> [REQUIRED WORK] Count the lines in the listing below that contain the word "strings" and report that number alone.

----- EXERCISE DATA -----

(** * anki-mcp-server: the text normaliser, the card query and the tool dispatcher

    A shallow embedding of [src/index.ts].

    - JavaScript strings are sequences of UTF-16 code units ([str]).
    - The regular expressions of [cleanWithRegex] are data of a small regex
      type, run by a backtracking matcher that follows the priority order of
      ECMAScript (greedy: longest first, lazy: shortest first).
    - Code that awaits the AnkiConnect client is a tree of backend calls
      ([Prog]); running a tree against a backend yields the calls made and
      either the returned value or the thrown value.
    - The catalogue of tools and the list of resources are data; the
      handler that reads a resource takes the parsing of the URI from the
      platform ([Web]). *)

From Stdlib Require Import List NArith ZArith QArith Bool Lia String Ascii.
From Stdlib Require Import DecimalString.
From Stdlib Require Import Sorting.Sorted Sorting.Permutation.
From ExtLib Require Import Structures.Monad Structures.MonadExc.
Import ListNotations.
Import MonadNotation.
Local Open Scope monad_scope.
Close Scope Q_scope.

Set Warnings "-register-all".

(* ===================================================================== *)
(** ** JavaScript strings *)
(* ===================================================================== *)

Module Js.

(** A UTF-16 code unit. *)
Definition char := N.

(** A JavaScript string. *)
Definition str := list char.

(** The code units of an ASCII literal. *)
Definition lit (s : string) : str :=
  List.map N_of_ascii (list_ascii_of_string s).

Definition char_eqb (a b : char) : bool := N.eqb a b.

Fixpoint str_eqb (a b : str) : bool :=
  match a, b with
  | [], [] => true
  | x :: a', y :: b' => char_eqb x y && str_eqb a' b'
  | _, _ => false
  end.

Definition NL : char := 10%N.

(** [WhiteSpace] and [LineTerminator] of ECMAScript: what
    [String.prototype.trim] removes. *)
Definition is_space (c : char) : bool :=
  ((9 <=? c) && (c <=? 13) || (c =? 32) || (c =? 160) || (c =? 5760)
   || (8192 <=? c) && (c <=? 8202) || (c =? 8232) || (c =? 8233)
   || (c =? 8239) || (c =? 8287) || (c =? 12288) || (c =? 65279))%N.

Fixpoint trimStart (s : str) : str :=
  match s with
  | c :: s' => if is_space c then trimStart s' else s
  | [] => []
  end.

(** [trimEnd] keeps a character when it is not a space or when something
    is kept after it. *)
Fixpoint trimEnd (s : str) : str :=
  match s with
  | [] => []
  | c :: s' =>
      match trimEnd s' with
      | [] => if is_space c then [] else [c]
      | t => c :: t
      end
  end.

-----
----- EXERCISE DATA -----

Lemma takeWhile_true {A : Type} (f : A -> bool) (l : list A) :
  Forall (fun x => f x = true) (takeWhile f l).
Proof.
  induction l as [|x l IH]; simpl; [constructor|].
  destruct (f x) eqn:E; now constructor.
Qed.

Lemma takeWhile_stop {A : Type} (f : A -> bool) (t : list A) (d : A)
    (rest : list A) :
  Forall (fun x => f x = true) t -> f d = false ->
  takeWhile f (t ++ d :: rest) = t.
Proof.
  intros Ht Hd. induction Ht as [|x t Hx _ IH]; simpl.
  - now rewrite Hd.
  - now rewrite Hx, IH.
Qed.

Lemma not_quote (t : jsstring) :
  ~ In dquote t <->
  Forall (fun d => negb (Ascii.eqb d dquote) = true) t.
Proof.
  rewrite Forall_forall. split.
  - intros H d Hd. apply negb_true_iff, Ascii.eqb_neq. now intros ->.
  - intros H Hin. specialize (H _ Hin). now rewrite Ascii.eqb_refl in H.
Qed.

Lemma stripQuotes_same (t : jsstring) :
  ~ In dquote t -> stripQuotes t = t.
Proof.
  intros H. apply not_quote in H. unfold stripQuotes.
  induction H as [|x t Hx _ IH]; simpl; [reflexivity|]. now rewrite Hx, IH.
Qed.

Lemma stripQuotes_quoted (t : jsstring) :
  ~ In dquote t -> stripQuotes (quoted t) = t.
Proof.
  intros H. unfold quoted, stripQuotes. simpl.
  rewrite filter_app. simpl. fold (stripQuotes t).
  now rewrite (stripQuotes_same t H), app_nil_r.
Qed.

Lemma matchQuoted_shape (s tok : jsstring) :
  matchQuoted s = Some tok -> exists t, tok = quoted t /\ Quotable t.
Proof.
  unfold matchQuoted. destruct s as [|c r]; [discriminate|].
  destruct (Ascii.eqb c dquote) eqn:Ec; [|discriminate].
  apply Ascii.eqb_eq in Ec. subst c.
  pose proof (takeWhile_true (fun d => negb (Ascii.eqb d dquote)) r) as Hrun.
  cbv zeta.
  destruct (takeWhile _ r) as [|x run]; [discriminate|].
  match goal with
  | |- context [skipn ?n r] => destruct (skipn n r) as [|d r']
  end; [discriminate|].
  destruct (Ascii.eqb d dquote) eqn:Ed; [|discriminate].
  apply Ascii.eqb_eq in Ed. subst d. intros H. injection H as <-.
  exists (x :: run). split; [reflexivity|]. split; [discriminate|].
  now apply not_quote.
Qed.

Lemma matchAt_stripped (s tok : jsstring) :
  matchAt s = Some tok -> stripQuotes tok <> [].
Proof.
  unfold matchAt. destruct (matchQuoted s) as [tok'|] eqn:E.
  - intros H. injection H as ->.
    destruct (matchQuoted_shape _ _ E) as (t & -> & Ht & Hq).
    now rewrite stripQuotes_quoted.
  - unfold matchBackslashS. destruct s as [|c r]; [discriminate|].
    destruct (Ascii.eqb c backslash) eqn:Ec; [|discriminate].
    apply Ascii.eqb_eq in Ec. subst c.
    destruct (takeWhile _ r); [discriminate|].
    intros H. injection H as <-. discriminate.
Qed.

-----

> [EXPECTED ANSWER] 2